Using the example of maternity I talked about the ways in which heath professionals draw on culturally and socially available repertoires of care that can be less than helpful when imposed on women of colour. This is because so often these repertoires are drawn on the basis of an implicit ideal user who tends to be cis-woman, heterosexual, white, middle class and one who takes up the ‘imperative of health’. That is the ideal neoliberal consumer who makes herself an expert through her consumption of self-help books and its acceptable accoutrements, who takes responsibility by attending ante-natal classes and who labours naturally with her loving and supportive partner present. She obeys the edicts of the health professional and makes reasonable requests that align with the dominant discourse of maternity as an empowering experience (if you are “informed” and “take responsibility”).

You can listen to the audio which is hosted by the Pride New Zealand website. I take the audience through the idea of discourses and how they shape subjectivity and practice.

Please note I have a tendency to swear when I am speaking passionately about something!
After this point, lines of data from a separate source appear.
(* ===== verification/State.v ===== *)
(** * Kernel state

    The C structs of the kernel headers as records, the global variables of
    the kernel as one record [kernel], and the monad in which the functions
    are written.

    A pointer into a statically allocated table ([proc], [ftable.file],
    [icache.inode], [bcache.buf]) is the index of the entry; a pointer into
    physical memory is its address. *)

From S2P Require Import Prelude Defs.

(** ** Names of locks and sleep channels

    A spinlock of the kernel is named by the variable it is part of.
    [L_buf i] and [L_inode i] are the spinlocks [lk] inside the sleep-locks
    of [bcache.buf[i]] and [icache.inode[i]]. *)

Inductive lockid :=
| L_kmem | L_pid | L_proc (p : nat) | L_bcache | L_buf (b : nat) | L_icache
| L_inode (i : nat) | L_log | L_ftable | L_pipe (pi : Z) | L_cons | L_uart_tx
| L_pr | L_ticks | L_vdisk.

(** The addresses passed to [sleep] and [wakeup]. *)
Inductive chan :=
| C_proc (p : nat)        (* a struct proc, in wait() *)
| C_log                   (* &log *)
| C_sleeplock (l : lockid) (* a struct sleeplock, named by its spinlock *)
| C_buf (b : nat)         (* a struct buf, in virtio_disk_rw() *)
| C_pipe_nread (pi : Z)   (* &pi->nread *)
| C_pipe_nwrite (pi : Z)  (* &pi->nwrite *)
| C_ticks                 (* &ticks *)
| C_cons_r                (* &cons.r *)
| C_uart_tx_r             (* &uart_tx_r *)
| C_disk_free.            (* &disk.free[0] *)

#[export] Instance lockid_eq_dec : EqDecision lockid.
Proof. solve_decision. Defined.
#[export] Instance chan_eq_dec : EqDecision chan.
Proof. solve_decision. Defined.

Definition lockid_code (l : lockid) : Z * Z :=
  match l with
  | L_kmem => (0, 0) | L_pid => (1, 0) | L_proc p => (2, Z.of_nat p)
  | L_bcache => (3, 0) | L_buf b => (4, Z.of_nat b) | L_icache => (5, 0)
  | L_inode i => (6, Z.of_nat i) | L_log => (7, 0) | L_ftable => (8, 0)
  | L_pipe pi => (9, pi) | L_cons => (10, 0) | L_uart_tx => (11, 0)
  | L_pr => (12, 0) | L_ticks => (13, 0) | L_vdisk => (14, 0)
  end.

Definition lockid_decode (c : Z * Z) : option lockid :=
  let (t, x) := c in
  match t with
  | 0 => Some L_kmem | 1 => Some L_pid | 2 => Some (L_proc (Z.to_nat x))
  | 3 => Some L_bcache | 4 => Some (L_buf (Z.to_nat x)) | 5 => Some L_icache
  | 6 => Some (L_inode (Z.to_nat x)) | 7 => Some L_log | 8 => Some L_ftable
  | 9 => Some (L_pipe x) | 10 => Some L_cons | 11 => Some L_uart_tx
  | 12 => Some L_pr | 13 => Some L_ticks | 14 => Some L_vdisk
  | _ => None
  end.

Lemma lockid_decode_code l : lockid_decode (lockid_code l) = Some l.
Proof. destruct l; simpl; rewrite ?Nat2Z.id; done. Qed.

#[export] Instance lockid_countable : Countable lockid :=
  inj_countable lockid_code lockid_decode lockid_decode_code.

(** ** Structs *)

#[local] Set Primitive Projections.

(** [struct spinlock] ([spinlock.h]); [lk_cpu] is the hart holding it. *)
Record spinlock := mk_spinlock {
  lk_locked : Z;
  lk_name : string;
  lk_cpu : option Z }.

(** [struct sleeplock] ([sleeplock.h]), less its spinlock, which is in the
    table of locks. *)
Record sleeplock := mk_sleeplock {
  sl_locked : Z;
  sl_name : string;
  sl_pid : Z }.

(** [struct context] ([proc.h]). *)
Record context := mk_context {
  ctx_ra : Z;
  ctx_sp : Z;
  ctx_s : list Z }.

(** [struct cpu] ([proc.h]) of the hart that runs the modelled thread. *)
Record cpu := mk_cpu {
  c_proc : option nat;
  c_noff : Z;
  c_intena : bool }.

Inductive procstate := UNUSED | SLEEPING | RUNNABLE | RUNNING | ZOMBIE.

#[export] Instance procstate_eq_dec : EqDecision procstate.
Proof. solve_decision. Defined.

(** [struct proc] ([proc.h]). *)
Record proc := mk_proc {
  p_state : procstate;
  p_parent : option nat;
  p_chan : option chan;
  p_killed : Z;
  p_xstate : Z;
  p_pid : Z;
  p_kstack : Z;
  p_sz : Z;
  p_pagetable : Z;
  p_trapframe : Z;
  p_context : context;
  p_ofile : list (option nat);
  p_cwd : option nat;
  p_name : list Z }.

(** [struct buf] ([buf.h]); [b_prev] and [b_next] are indices into
    [bcache.buf], where index [NBUF] is [bcache.head]. *)
Record buf := mk_buf {
  b_valid : Z;
  b_disk : Z;
  b_dev : Z;
  b_blockno : Z;
  b_lock : sleeplock;
  b_refcnt : Z;
  b_prev : nat;
  b_next : nat;
  b_data : list Z }.

(** [struct superblock] ([fs.h]). *)
Record superblock := mk_superblock {
  sb_magic : Z;
  sb_size : Z;
  sb_nblocks : Z;
  sb_ninodes : Z;
  sb_nlog : Z;
  sb_logstart : Z;
  sb_inodestart : Z;
  sb_bmapstart : Z }.

(** [struct logheader] and [struct log] ([log.c]). *)
Record logheader := mk_logheader {
  lh_n : Z;
  lh_block : list Z }.

Record log := mk_log {
  lg_start : Z;
  lg_size : Z;
  lg_outstanding : Z;
  lg_committing : Z;
  lg_dev : Z;
  lg_lh : logheader }.

(** [struct inode] ([file.h]). *)
Record inode := mk_inode {
  i_dev : Z;
  i_inum : Z;
  i_ref : Z;
  i_lock : sleeplock;
  i_valid : Z;
  i_type : Z;
  i_major : Z;
  i_minor : Z;
  i_nlink : Z;
  i_size : Z;
  i_addrs : list Z }.

(** [struct file] ([file.h]). *)
Inductive filetype := FD_NONE | FD_PIPE | FD_INODE | FD_DEVICE.

#[export] Instance filetype_eq_dec : EqDecision filetype.
Proof. solve_decision. Defined.

Record file := mk_file {
  f_type : filetype;
  f_ref : Z;
  f_readable : Z;
  f_writable : Z;
  f_pipe : Z;
  f_ip : option nat;
  f_off : Z;
  f_major : Z }.

(** [struct pipe] ([pipe.c]). *)
Record pipe := mk_pipe {
  pi_data : list Z;
  pi_nread : Z;
  pi_nwrite : Z;
  pi_readopen : Z;
  pi_writeopen : Z }.

(** [cons] of [console.c]. *)
Record cons_t := mk_cons {
  cs_buf : list Z;
  cs_r : Z;
  cs_w : Z;
  cs_e : Z }.

(** The transmit buffer of [uart.c], and the device registers it talks to:
    [ur_lsr] the values the following reads of LSR return, [ur_rhr] those of
    RHR, [ur_writes] the register writes made, newest first. *)
Record uart := mk_uart {
  ua_tx_buf : list Z;
  ua_tx_w : Z;
  ua_tx_r : Z;
  ur_lsr : list Z;
  ur_rhr : list Z;
  ur_writes : list (Z * Z) }.

(** What the address of a virtio descriptor points to: the header of the
    request on the stack of [virtio_disk_rw], the data of a buffer, or the
    status byte of [disk.info[i]]. *)
Inductive daddr :=
| D_null
| D_hdr (type sector : Z)
| D_data (b : nat)
| D_status (i : nat).

(** [struct VRingDesc] ([virtio.h]). *)
Record vring_desc := mk_desc {
  vd_addr : daddr;
  vd_len : Z;
  vd_flags : Z;
  vd_next : Z }.

(** [struct disk] ([virtio_disk.c]): descriptors, the avail ring and its
    index, the used ring and its index, the bookkeeping of the driver, and
    the device registers: the values reads return, and the writes made,
    newest first. *)
Record vdisk := mk_vdisk {
  vk_desc : list vring_desc;
  vk_avail_idx : Z;
  vk_avail : list Z;
  vk_used_id : Z;
  vk_used_elems : list Z;
  vk_free : list Z;
  vk_used_idx : Z;
  vk_info_b : list (option nat);
  vk_info_status : list Z;
  vk_regs : gmap Z Z;
  vk_writes : list (Z * Z) }.

(** [struct devsw] ([file.h]); the functions a driver puts there are those of
    [console.c]. *)
Inductive devfn := Consoleread | Consolewrite.
Record devsw := mk_devsw {
  dv_read : option devfn;
  dv_write : option devfn }.

(** The control registers of the running hart that [riscv.h] reads and
    writes; the SIE bit of [sstatus] is in [sync]. *)
Record csrs := mk_csrs {
  hr_sstatus : Z;
  hr_sepc : Z;
  hr_scause : Z;
  hr_stval : Z;
  hr_stvec : Z;
  hr_satp : Z;
  hr_sip : Z }.

(** The PLIC: the values the following reads of the claim register return,
    and the register writes made, newest first. *)
Record plic := mk_plic {
  pl_claims : list Z;
  pl_writes : list (Z * Z) }.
DeSouza, R. (2006). New spaces and possibilities: The adjustment to parenthood for new migrant mothers. Wellington, New Zealand.

I recently completed a report for the Families Commission about migrant maternity, based on interviews with new mothers in Auckland and with the help of Plunket and many colleagues (see the acknowledgements in the report).

Parenthood and migration are both major life events which, while stressful, can be mediated effectively with appropriate support. International research indicates that parenting in a new country without support, networks or access to information creates additional stressors.

There is a paucity of research about the transition to parenthood in New Zealand for migrant families and this research project explores the maternity experiences of women from five different migrant backgrounds. It is a starting point for further research about migrant families and the development of a migrant family life-cycle research agenda.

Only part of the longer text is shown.